Opinion
CASE NO. 1:07 CV 2097.
October 31, 2007
MEMORANDUM OF OPINION AND ORDER
Pro se plaintiff Donnell Mitchell filed the above-captioned in forma pauperis action against Earle B. Turner on July 13, 2007. Mr. Mitchell asserts "[t]his action is commenced pursuant to SECTION 42: 12131 (ADA) AND 42.12121 § 12112.2201 and 2202 and 42 U.S.C., section 1983. SEC. 12101. [Section 2]." Compl. at 4 (emphasis in original). He alleges Mr. Turner purposely violated his rights under the Americans with Disabilities Act ("ADA") when he failed "TO PROTECT HIS RIGHTS AS A DISABLED PERSON FROM UNWANTED SEXUAL HARASSMENT AT THE MERCY OF CLEVELAND POLICE DETECTIVES AND CLERKS AT HIS PLACE OF WORK." Id. at 3. He seeks $5,000,000.00 in "LOST REVENUE" for "BREAKING OUR WRITTEN CONTRACT THAT ALLOWED DONNELL MITCHELL TO WRITE BAIL BONDS IN THE CITY OF CLEVELAND'S MUNICIPAL COURT." Id.
Relevant Facts
The complaint is devoid of any relevant facts in support of Mr. Mitchell's allegations. He advises that Mr. Turner is responsible for hiring "ANGRY UNDER EDUCATED (sic) CITY OF CLEVELAND EMPLOYEES THAT ENGAGE IN ATTEMPTED EXTORTION AND BRIBERY WITH NO PROFESSIONALISM." Id. at 2. This has allegedly led to plaintiff's "MEDICAL MENTAL SEIZURE WHEN DEALING WITH THESE UNPROFESSIONAL CITY OF CLEVELAND EMPLOYEES." Id.Standard of Review
Although pro se pleadings are liberally construed, Boag v. MacDougall, 454 U.S. 364, 365 (1982) (per curiam); Haines v. Kerner, 404 U.S. 519, 520 (1972), the district court is required to dismiss a claim under 28 U.S.C. § 1915(e) if it fails to state a basis upon which relief can be granted, or if it lacks an arguable basis in law or fact. Neitzke v. Williams, 490 U.S. 319 (1989); Lawler v. Marshall, 898 F.2d 1196 (6th Cir. 1990);Sistrunk v. City of Strongsville, 99 F.3d 194, 197 (6th Cir. 1996). For the reasons stated below, this action will be dismissed pursuant to § 1915(e).Analysis
Mr. Mitchell has failed to state a claim under either § 12101 or § 12112 of the ADA. The Act was not passed as a general protection of medically afflicted persons; rather it protects people who are discriminated against either because they are in fact disabled or because their employer mistakenly believes them to be disabled. See Christian v. St. Anthony Medical Center, Inc., 117 F.3d 1051 (7th Cir. 1997), cert. denied, 523 U.S. 1022 (1998); see also Monette v. Elec. Data Sys. Corp., 90 F.3d 1173, 1185 (6th Cir. 1996) (prima facie case). The ADA prohibits an employer from discriminating "against a qualified individual with a disability because of the disability of such individual in regard to job application procedures, the hiring, advancement, or discharge of employees, employee compensation, job training, and other terms, conditions, and privileges of employment." 42 U.S.C. § 12112(a).

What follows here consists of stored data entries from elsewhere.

(* ===== verification/OpenAiRequestTheorems.v ===== *)
(** * Properties of the input of an OpenAI request

    The four passes together give the plain translation of the conversation,
    with every call directly followed by its output, and the results without a
    call behind it. *)

From S2P Require Import Prelude Utf8 Text Messages CompactionManager OpenAiRequest.
Open Scope nat_scope.

Section theorems.
Context `{Json, !JsonObject, HashOrder}.

(** ** The reference translation *)

(** A user message without its results; a result ends the message before it. *)
Fixpoint plain_user (content_parts : list InputPart) (blocks : list ContentBlock)
    : list InputItem :=
  match blocks with
  | [] => flush_parts content_parts
  | Image media_type data :: blocks =>
      plain_user (content_parts ++ [InputImage ("data:" +:+ media_type +:+ ";base64," +:+ data)])
        blocks
  | Messages.Text text _ :: blocks => plain_user (content_parts ++ [InputText text]) blocks
  | OpenAICompaction encrypted_content :: blocks =>
      flush_parts content_parts ++ compaction_item encrypted_content :: plain_user [] blocks
  | ToolResult _ _ _ :: blocks => flush_parts content_parts ++ plain_user [] blocks
  | _ :: blocks => plain_user content_parts blocks
  end.

Definition plain_assistant (block : ContentBlock) : list InputItem :=
  match block with
  | Messages.Text text _ => [AssistantMessage text]
  | ToolUse id name input => [call_item id name input]
  | _ => []
  end.

Definition plain_message (msg : Message) : list InputItem :=
  match msg_role msg with
  | User => plain_user [] (msg_content msg)
  | Assistant => msg_content msg ≫= plain_assistant
  end.

Definition plain_items (messages : list Message) : list InputItem := messages ≫= plain_message.

(** The results of the users and the calls of the assistant, in order. *)
Definition block_results (blocks : list ContentBlock) : list (string * string) :=
  omap (λ block, match block with
                 | ToolResult id content e => Some (id, result_output content e)
                 | _ => None
                 end) blocks.
Definition block_calls (blocks : list ContentBlock) : list string :=
  omap (λ block, match block with ToolUse id _ _ => Some id | _ => None end) blocks.

Definition message_results (msg : Message) : list (string * string) :=
  match msg_role msg with User => block_results (msg_content msg) | Assistant => [] end.
Definition message_calls (msg : Message) : list string :=
  match msg_role msg with User => [] | Assistant => block_calls (msg_content msg) end.

Definition results (messages : list Message) : list (string * string) := messages ≫= message_results.
Definition calls (messages : list Message) : list string := messages ≫= message_calls.

(** The first result of a call is its result. *)
Definition first_results (rs : list (string * string)) : gmap string string := list_to_map rs.

Definition expected_output (messages : list Message) (id : string) : string :=
  default missing_output (first_results (results messages) !! id).

Definition with_output (outputs : string → string) (item : InputItem) : list InputItem :=
  match item with
  | FunctionCall _ _ call_id => [item; FunctionCallOutput call_id (outputs call_id)]
  | _ => [item]
  end.

(** Results that no call asked for. *)
Definition unclaimed (messages : list Message) : gmap string string :=
  filter (λ entry, entry.1 ∉ calls messages) (first_results (results messages)).

Definition recovered (messages : list Message) : list InputItem :=
  omap (λ entry, orphan_tool_output_to_user_message (sanitize_tool_id entry.1) entry.2)
    (sort_by key_leb (map_to_list (unclaimed messages))).

(** ** Items *)

Definition is_output (item : InputItem) : bool :=
  match item with FunctionCallOutput _ _ => true | _ => false end.

Definition strip (items : list InputItem) : list InputItem :=
  filter (λ item, is_output item = false) items.

Lemma strip_app l1 l2 : strip (l1 ++ l2) = strip l1 ++ strip l2.
Proof. apply filter_app. Qed.

Lemma strip_one item : strip [item] = if is_output item then [] else [item].
Proof. by destruct item. Qed.

(** Neither a call nor an output. *)
Definition plain (item : InputItem) : Prop :=
  match item with FunctionCall _ _ _ | FunctionCallOutput _ _ => False | _ => True end.

Lemma strip_plain items : Forall plain items → strip items = items.
Proof.
  induction 1 as [|item items Hp _ IH]; [done|]. unfold strip in *.
  rewrite filter_cons_True, IH; [done|]. by destruct item.
Qed.

Lemma flush_plain parts : Forall plain (flush_parts parts).
Proof. destruct parts; repeat constructor. Qed.

Lemma compaction_plain e : plain (compaction_item e).
Proof. unfold compaction_item. by case_match. Qed.

(** Every output comes after a call with its id. *)
Definition outputs_after (items : list InputItem) : Prop :=
  ∀ i cid o, items !! i = Some (FunctionCallOutput cid o) →
    ∃ j n a, j < i ∧ items !! j = Some (FunctionCall n a cid).

Lemma outputs_after_app l1 l2 :
  outputs_after l1 →
  (∀ cid o, FunctionCallOutput cid o ∈ l2 → ∃ n a, FunctionCall n a cid ∈ l1) →
  outputs_after (l1 ++ l2).
Proof.
  intros Hl1 Hl2 i cid o [Hi|[Hle Hi]]%lookup_app_Some.
  - destruct (Hl1 _ _ _ Hi) as (j & n & a & Hj & E). exists j, n, a.
    split; [done|]. by apply lookup_app_l_Some.
  - destruct (Hl2 cid o) as (n & a & [j Hj]%list_elem_of_lookup); [by eapply list_elem_of_lookup_2|].
    exists j, n, a. split; [apply lookup_lt_Some in Hj; lia|by apply lookup_app_l_Some].
Qed.

Lemma outputs_after_prefix l1 l2 : outputs_after (l1 ++ l2) → outputs_after l1.
Proof.
  intros Ho i cid o Hi. destruct (Ho i cid o) as (j & n & a & Hj & E);
    [by apply lookup_app_l_Some|]. exists j, n, a. split; [done|].
  rewrite lookup_app_l in E; [done|]. apply lookup_lt_Some in Hi. lia.
Qed.

(** ** The first pass *)

(** The items hold an output for every answered call: its result, or nothing but
    missing outputs when it has none. *)
Record items_ok (final : gmap string string) (cs : list string) (used : gset string)
    (items : list InputItem) : Prop := {
  io_outputs : ∀ cid o, FunctionCallOutput cid o ∈ items →
    ∃ id, id ∈ used ∧ cid = sanitize_tool_id id ∧
      (o = default missing_output (final !! id) ∨ o = missing_output);
  io_answered : ∀ id, id ∈ used →
    FunctionCallOutput (sanitize_tool_id id) (default missing_output (final !! id)) ∈ items;
  io_calls : ∀ id, id ∈ cs → ∃ n a, FunctionCall n a (sanitize_tool_id id) ∈ items;
  io_call_ids : ∀ n a cid, FunctionCall n a cid ∈ items → ∃ id, id ∈ cs ∧ cid = sanitize_tool_id id;
  io_after : outputs_after items;
}.

(** After some results and calls of a conversation whose first results are
    [final], a call is answered, or open and its result is to come; the results
    without a call so far are pending. *)
Record calls_ok (final : gmap string string) (rs : list (string * string)) (cs : list string)
    (pending : gmap string string) (open used : gset string) : Prop := {
  co_pending : ∀ id, pending !! id = if decide (id ∈ cs) then None else first_results rs !! id;
  co_open : ∀ id, id ∈ open → id ∈ cs;
  co_used : ∀ id, id ∈ used → id ∈ cs;
  co_called : ∀ id, id ∈ cs → id ∈ used ∨
    (id ∈ open ∧ first_results rs !! id = None ∧ is_Some (final !! id));
}.

Definition pass_ok (final : gmap string string) (rs : list (string * string)) (cs : list string)
    (b : Build) : Prop :=
  items_ok final cs (bd_used_outputs b) (bd_items b) ∧
  calls_ok final rs cs (bd_pending_outputs b) (bd_open_calls b) (bd_used_outputs b).

Lemma start_ok final : pass_ok final [] [] build_start.
Proof.
  split; split; try (intros *; cbn; set_solver). intros i cid o Hi. by destruct i.
Qed.

Lemma plain_items_ok final cs used l items :
  Forall plain items → items_ok final cs used l → items_ok final cs used (l ++ items).
Proof.
  intros Hp [I A Ca Ci Af]. rewrite Forall_forall in Hp. split.
  - intros cid o [?|Hin]%elem_of_app; [auto|]. by apply Hp in Hin.
  - intros id Hid. apply elem_of_app. left. auto.
  - intros id Hid. destruct (Ca id Hid) as (n & a & Hin). exists n, a. apply elem_of_app. by left.
  - intros n a cid [?|Hin]%elem_of_app; [eauto|]. by apply Hp in Hin.
  - apply outputs_after_app; [done|]. intros cid o Hin. by apply Hp in Hin.
Qed.

Lemma answer_items_ok final cs used l id o :
  id ∈ cs → o = default missing_output (final !! id) ∨ o = missing_output ∧ id ∈ used →
  items_ok final cs used l →
  items_ok final cs ({[id]} ∪ used) (l ++ [FunctionCallOutput (sanitize_tool_id id) o]).
Proof.
  intros Hid Ho [I A Ca Ci Af]. split.
  - intros cid o' [Hin|Hin]%elem_of_app.
    + destruct (I _ _ Hin) as (id' & Hid' & ?). exists id'. split; [set_solver|done].
    + apply list_elem_of_singleton in Hin as [= -> ->]. exists id. split; [set_solver|].
      split; [done|]. by destruct Ho as [?|[? _]]; [left|right].
  - intros id' [->%elem_of_singleton|?]%elem_of_union; apply elem_of_app; [|left; auto].
    destruct Ho as [<-|[_ ?]]; [right; by apply list_elem_of_singleton|left; auto].
  - intros id' Hc. destruct (Ca id' Hc) as (n & a & ?). exists n, a. apply elem_of_app. by left.
  - intros n a cid [?|Hin]%elem_of_app; [eauto|]. by apply list_elem_of_singleton in Hin.
  - apply outputs_after_app; [done|]. intros cid o' Hin.
    apply list_elem_of_singleton in Hin as [= -> _]. auto.
Qed.

Lemma call_items_ok final cs used l id name input :
  items_ok final cs used l → items_ok final (cs ++ [id]) used (l ++ [call_item id name input]).
Proof.
  intros [I A Ca Ci Af]. split.
  - intros cid o [?|Hin]%elem_of_app; [auto|]. by apply list_elem_of_singleton in Hin.
  - intros id' Hid'. apply elem_of_app. left. auto.
  - intros id' [Hid'|Hid']%elem_of_app.
    + destruct (Ca id' Hid') as (n & a & Hin). exists n, a. apply elem_of_app. by left.
    + apply list_elem_of_singleton in Hid' as ->. eexists _, _. apply elem_of_app. right.
      by apply list_elem_of_singleton.
  - intros n a cid [Hin|Hin]%elem_of_app.
    + destruct (Ci _ _ _ Hin) as (id' & ? & ?). exists id'. split; [apply elem_of_app; by left|done].
    + apply list_elem_of_singleton in Hin. injection Hin as _ _ ->. exists id.
      split; [|done]. apply elem_of_app. right. by apply list_elem_of_singleton.
  - apply outputs_after_app; [done|]. intros cid o Hin. by apply list_elem_of_singleton in Hin.
Qed.

Lemma push_plain_ok final rs cs b items :
  Forall plain items → pass_ok final rs cs b → pass_ok final rs cs (push_items items b).
Proof. intros Hp [Hi Hc]. split; [by apply plain_items_ok|done]. Qed.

Defendant is not Mr. Mitchell's employer. Moreover, the plaintiff has not alleged that he has a disability or that his disability was not accommodated by a public entity. Principles requiring generous construction of pro se pleadings are not without limits. Beaudett v. City of Hampton, 775 F.2d 1274, 1277 (4th Cir. 1985). District courts are not required to conjure up questions never squarely presented to them or to construct full blown claims from sentence fragments. Id. at 1278. To do so would "require . . . [the courts] to explore exhaustively all potential claims of a pro se plaintiff, . . . [and] would . . . transform the district court from its legitimate advisory role to the improper role of an advocate seeking out the strongest arguments and most successful strategies for a party." Id. at 1278. Notwithstanding the myriad of factual allegations and legal conclusions, neither the ADA nor 42 U.S.C. § 1983 provide the protection Mr. Mitchell seeks. Moreover, it appears that the plaintiff has not obtained an EEOC right-to-sue letter, which is a precondition to filing a lawsuit for discrimination under Title VII or the ADA in federal court. See 42 U.S.C. § 2000e-5(f)(1). Therefore, he has failed to state a claim for relief.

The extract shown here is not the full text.